The E.W. Scripps Company, which has sponsored the bee for 70 years, introduced the new vocabulary test last month. Bee director Paige Kimble told CNN the announcement was made after the regional spelling bees concluded.
“The timing of our announcement ... is absolutely fair," she said. "April is the first opportunity to engage all of the participants who have qualified for the national finals."
The new vocabulary component aims to help students "learn concepts and develop correct English usage that will help them all their lives," she said, in an April 9 announcement of the rule change.
Richard Morga, a Bee participant from Wood Dale, Ill., told the Chicago Tribune that he thinks the vocabulary test evens the playing field: “The repeat (competitors) don’t really matter anymore,” he said.

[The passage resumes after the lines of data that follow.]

(** * A buddy page allocator: model of [buddy.cpp] and its properties

    The allocator keeps one address-sorted, singly linked free list per
    order in the array [_free_areas[MAX_ORDER+1]].  A page descriptor is
    identified with its page-frame number (the source converts between the
    two with [pgd_to_pfn] / [pfn_to_pgd], an order-preserving bijection), so
    an order's free list is the sequence of frame numbers met when following
    [next_free] from the head, and the table is a list of [MAX_ORDER+1]
    such sequences.

    The link [next_free] lives in the page descriptor, so in the source a
    block can be on one list only; the sequences stand for the lists as
    long as no block is linked in twice, which the preconditions of
    [free_pages] and [insert_page_range] (the pages are not free) rule out.

    The methods of [BuddyPageAllocator] are written in a small state and
    error monad: an [assert] that fails is [AssertFail], an array index
    outside [_free_areas] or the use of a null pointer is [Undefined], and
    a loop that is cut off by its fuel is [OutOfFuel]; the fuel each method
    gives its loops is a bound on their rounds, and no result stated below
    is [OutOfFuel]. *)

From Stdlib Require Import ZArith Lia Bool.
From stdpp Require Import base tactics option list.

Local Open Scope Z_scope.

(** ** Data model *)

Abbreviation pfn := Z (only parsing).

(** [_free_areas]: entry [k] is the free list of order [k]. *)
Abbreviation free_areas := (list (list Z)) (only parsing).

Definition MAX_ORDER : Z := 18.

(** A slot is the address of a list link: the link at position [slot_pos]
    of the free list of order [slot_order] (position 0 is the array entry
    itself, position [i+1] the [next_free] field of the [i]-th block). *)
Record slot : Type := mk_slot { slot_order : Z; slot_pos : nat }.

(** ** The monad *)

Inductive outcome (A : Type) : Type :=
| Ret (a : A) (st : free_areas)
| AssertFail
| Undefined
| OutOfFuel.

Arguments Ret {A} a st.
Arguments AssertFail {A}.
Arguments Undefined {A}.
Arguments OutOfFuel {A}.

Definition M (A : Type) : Type := free_areas -> outcome A.

Definition ret {A} (a : A) : M A := fun st => Ret a st.

Definition bind {A B} (c : M A) (k : A -> M B) : M B :=
  fun st =>
    match c st with
    | Ret a st' => k a st'
    | AssertFail => AssertFail
    | Undefined => Undefined
    | OutOfFuel => OutOfFuel
    end.

Definition assert (b : bool) : M unit :=
  fun st => if b then Ret tt st else AssertFail.

Definition undefined {A} : M A := fun _ => Undefined.
Definition out_of_fuel {A} : M A := fun _ => OutOfFuel.

Notation "'do' x <- c1 ; c2" := (bind c1 (fun x => c2))
  (at level 10, x name, c1 at level 100, c2 at level 200).
Notation "c1 ;; c2" := (bind c1 (fun _ => c2))
  (at level 100, c2 at level 200, right associativity).

(** [_free_areas[order]] read and written; the array has [MAX_ORDER+1]
    entries, any other index is out of bounds. *)
Definition in_bounds (order : Z) : bool := (0 <=? order) && (order <=? MAX_ORDER).

Definition read_area (order : Z) : M (list Z) :=
  fun st =>
    if in_bounds order then
      match st !! Z.to_nat order with
      | Some l => Ret l st
      | None => Undefined
      end
    else Undefined.

Definition write_area (order : Z) (l : list Z) : M unit :=
  fun st =>
    if in_bounds order then
      match st !! Z.to_nat order with
      | Some _ => Ret tt (<[Z.to_nat order := l]> st)
      | None => Undefined
      end
    else Undefined.

(** [*slot]: the block the link points to, [None] for a null link. *)
Definition deref (s : slot) : M (option Z) :=
  do l <- read_area (slot_order s); ret (l !! slot_pos s).

(** ** Alignment and buddy computation *)

(** [1 << order], a shift of the [int] 1: [2^order] for the orders from 0
    to 30, and the allocator shifts by at most [MAX_ORDER + 1].  A shift by
    a negative amount or by more than 31 is undefined in the source: an
    outcome that depends on the value of the shift is stated below for the
    orders of the table only. *)
Definition pages_per_block (order : Z) : Z := Z.shiftl 1 order.

Definition is_correct_alignment_for_order (pgd : pfn) (order : Z) : bool :=
  pgd mod pages_per_block order =? 0.

(** [None] is the null pointer. *)
Definition buddy_of (pgd : pfn) (order : Z) : option Z :=
  if MAX_ORDER <=? order then None
  else if negb (is_correct_alignment_for_order pgd order) then None
  else
    Some (if is_correct_alignment_for_order pgd (order + 1)
          then pgd + pages_per_block order
          else pgd - pages_per_block order).

(** ** List operations *)

(** The walk of [insert_block]: advance while the link is not null and
    [pgd > *slot], then link [pgd] in.  The source stores the link in the
    descriptor ([pgd->next_free = *slot]): the sequence with [pgd] put in
    is the list the source leaves when [pgd] is in no list of the table and
    no frame is linked twice, and then no other list changes. *)
Fixpoint insert_sorted (pgd : pfn) (l : list Z) : list Z :=
  match l with
  | [] => [pgd]
  | x :: l' => if x <? pgd then x :: insert_sorted pgd l' else pgd :: l
  end.

(** Number of links the walk of [insert_block] passes over. *)
Fixpoint insert_pos (pgd : pfn) (l : list Z) : nat :=
  match l with
  | [] => 0%nat
  | x :: l' => if x <? pgd then S (insert_pos pgd l') else 0%nat
  end.

Definition insert_block (pgd : pfn) (order : Z) : M slot :=
  do l <- read_area order;
  write_area order (insert_sorted pgd l);;
  ret (mk_slot order (insert_pos pgd l)).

Linda Tarrant, president of Hexco Academic, a company in Hunt, Texas, that provides personal coaching for elite spellers, told The Washington Times that the vocabulary change “threw us all out of kilter.”
“I think they did it for all the right reasons, but I think it’s a terrible mistake to do it six weeks before the spelling bee,” Ms. Tarrant said. “You have kids who have been studying hard, two-to-four hours a day, since last year’s national bee. They have learned several thousand words, but have they learned the meaning of them all? My guess is no.”